Editor in Chief: Moh. Reza Huwaida Monday, April 19th, 2021

Bumpy Road of Peace Talks

Peace talks between the Afghan government and the Taliban have started in Doha and the two sides have their own priorities. Ceasefire and formation of the future government will be discussed before other issues are put at the table. Before departing to Doha for the second round of talks, some Afghan negotiators and political figures assumed that formation of transitional government would be a hot topic in the negotiations, but the Ghani administration is unwilling to discuss the latter.
Afghan President Mohammad Ashraf Ghani said that he would hand over the power to his elected successor. It indicates that Ghani does not agree with the establishment of interim government and believes that the ground needs to be paved for the political participation of the Taliban in the next presidential election.
However, the Taliban show tendency in formation of interim government but not under President Ghani.
Dr. Amin Ahmadi, a member of Afghanistan negotiating team, said in his exclusive interview that the Taliban wanted an Iran-like system based on religious leadership. He pointed out that the system that the Taliban wanted was individual-centered, but the republic system was based on civil rights and supported segregation of powers. Ahmadi noted that, instead of seeking an interim government, the Taliban sought to discuss designation of “Zaeim (leader)” at the negotiating table to form the future system.
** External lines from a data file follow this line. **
(* ===== verification/OptimizeProps.v ===== *)
(** * The optimizer loop: it returns, with an equivalent function

    [optimize] on a function whose copies do not form a cycle of used locals
    returns; on any function in SSA form, what it returns has the results of
    the original.  The examples show that both conditions are needed. *)
From S2P Require Import Prelude Numeric Ir OptIr OptPasses OptSemantics OptPropagation OptPassesProps.
From Stdlib Require Import NArith.
Import Opt.
Open Scope N_scope.

(** ** Copies after a pass *)
Lemma is_local_copy_spec rv y : is_local_copy rv = Some y ↔
  rv_kind rv = RvalueKind.Use ∧ ∃ op, operands rv = [op] ∧ op_kind op = OperandKind.Local_ ∧ op_local op = y.
Proof.
  unfold is_local_copy. case_bool_decide as Hk; simpl; [|naive_solver].
  destruct (operands rv) as [|o [|]]; [naive_solver| |naive_solver].
  case_bool_decide; naive_solver.
Qed.
Section VisitCopies.
Context (f : Operand → Operand * bool) (g : Terminator → Terminator * bool).
Context (Hg : ∀ t, (g t).1 = with_uses (condition (g t).1) (return_value (g t).1) (args (g t).1) t).
Lemma visit_copies fn x y : (x, y) ∈ copies (visit_function f g fn).1 →
  ∃ s op, s ∈ function_statements fn ∧ is_assign s = true ∧ dest s = x ∧
    rv_kind (rvalue s) = RvalueKind.Use ∧ operands (rvalue s) = [op] ∧
    op_kind (f op).1 = OperandKind.Local_ ∧ op_local (f op).1 = y.
Proof.
  intros (s' & Hs & Ha & (Hk & op' & Ho & Hl & <-)%is_local_copy_spec & <-)%copies_elem.
  rewrite visit_function_statements in Hs by done. apply list_elem_of_fmap in Hs as (s & -> & Hs).
  rewrite visit_statement_fst in *. cbn [rvalue with_rvalue with_operands operands rv_kind] in *.
  destruct (operands (rvalue s)) as [|op [|]] eqn:E; [done| |done]. injection Ho as <-.
  exists s, op. by split_and!.
Qed.
Lemma visit_ssa rank U fn c :
  improves rank U (function_uses fn) (function_uses (visit_function f g fn).1) c →
  U = function_uses fn → optimizable fn → optimizable (visit_function f g fn).1.
Proof.
  intros Hi HU [Hs Hc]. destruct Hi as (Hsub & Hlen & _); [by rewrite HU|]. split; [|unfold counted in *; lia].
  apply (ssa_weaken fn); [done| | | |].
  - by rewrite visit_function_fst.
  - by rewrite <-HU.
  - by rewrite visit_function_defs.
  - by apply visit_successors.
Qed.
End VisitCopies.

Lemma propagate_keeps known t : (propagate_in_terminator known t).1 =
  with_uses (condition (propagate_in_terminator known t).1) (return_value (propagate_in_terminator known t).1)
    (args (propagate_in_terminator known t).1) t.
Proof. unfold propagate_in_terminator. by rewrite (surjective_pairing (visit _ _)). Qed.
Lemma replace_keeps x op t : (replace_in_terminator x op t).1 =
  with_uses (condition (replace_in_terminator x op t).1) (return_value (replace_in_terminator x op t).1)
    (args (replace_in_terminator x op t).1) t.
Proof. unfold replace_in_terminator. by rewrite (surjective_pairing (visit _ _)). Qed.

(** ** Each pass keeps the form that the passes need *)
Definition trivial_rank (_ : LocalRef) : nat := 0.
Lemma constant_propagation_optimizable f : optimizable f → optimizable (constant_propagation f).1.
Proof.
  eapply (visit_ssa _ _ (propagate_keeps _) trivial_rank (function_uses f)); [|done].
  apply constant_propagation_improves.
Qed.
Lemma dead_store_optimizable f : optimizable f → optimizable (dead_store_elimination f).1.
Proof.
  intros [Hs Hc]. pose proof (dead_store_uses f) as Hu. split.
  - apply (ssa_weaken f); [done| | | |].
    + by rewrite dead_store_elimination_fst.
    + intros x Hx. by eapply elem_of_submseteq, sublist_submseteq.
    + apply dead_store_defs.
    + intros i b. rewrite dead_store_elimination_fst. cbn [blocks with_blocks]. rewrite list_lookup_fmap.
      destruct (blocks f !! i) as [b0|]; [|done]. intros [= <-]. by exists b0.
  - unfold counted in *. apply sublist_length in Hu. lia.
Qed.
He roughly echoed the remarks of Second Vice President, who said earlier that seeking (fundamental) amendments to the Constitution would meant collapse of the system, saying that interim government, without reaching an agreement about other issues, would be multiplying everything by zero. Ahmadi said that in case of discussion about interim government, all fundamental issues and democratic principles had to be preserved.
A number of political pundits also believe that an interim government would be backtracking and undoing all achievements.
But it is important to note that the Afghanistan negotiating team has its “red-line” which includes preservation of past achievements, democratic values, human rights and constitutional framework and principles.
Nonetheless, the Taliban believe that civil rights and women’s rights and liberties, as stipulated in the Constitution, is excluded from Islamic framework and have to be re-defined in a way to be included in the frame of Islamic tenets.
Overall, amendments to Constitution, women’s rights and freedoms, freedom of press and expressions, democratic values, non-discriminatory principles, etc. are likely to be a bone of contention between the negotiating sides in the latest round of talks since the Taliban – who are said not to have moderated their ideology – seek a re-definition of human rights and women’s rights principles and an amendment to the Constitution. However, the aforesaid issues, including preservation of security institutions as well as judicial, legislative, and executive powers, will be red-line for the Ghani administration. What if the contentious issues lead to deadlock?
If fear of deadlock looms large, regional and global stakeholders have to put their weight behind the talks.
The US Special Representative for Afghanistan Reconciliation Zalmay Khalilzad is said to have proposed a three-month ceasefire to Afghan officials in his trip to Kabul. Afghan officials and ordinary people will appreciate this proposal.
The Taliban have persisted on forming a “pure Islamic system” which is full of ambiguity and the Taliban are not able to define and clarify it. Afghans fear this ambiguity since there is great possibility for exploiting religious tenets under this term. That is, the Taliban have so far capitalized on religious terminology and Afghans fear that they may still want to continue their old policy.
Generally speaking, ceasefire, Afghanistan’s future system, and division of power will be the agenda in the latest round of talks. For Afghan officials and people, ceasefire carry a highly heavy weight and the Taliban have to cease the conflict, which will be conducive to reaching a peace agreement.
Both the Taliban and their republic interlocutors have to show flexibility in the talks and consider the demands of the people of Afghanistan. It is self-explanatory that the public also demand preservation of the constitutional framework, which includes human rights and women’s rights and liberties as well as democratic values. 
Peace talks are a win-win strategy aimed at ending decades of conflict in the country. With this in mind, the rights and liberties of the people and past achievements should not be put at stake as a result of the ongoing talks.
Afghan political factions and figures should also back the public demands and the government’s stance so that the talks bear the desired result. To put it shortly, if the Taliban hold out against declaration of ceasefire and persist on their own demands, the talks are likely to be deadlocked. The two sides need to find common grounds and regional and global stakeholders also should support the process.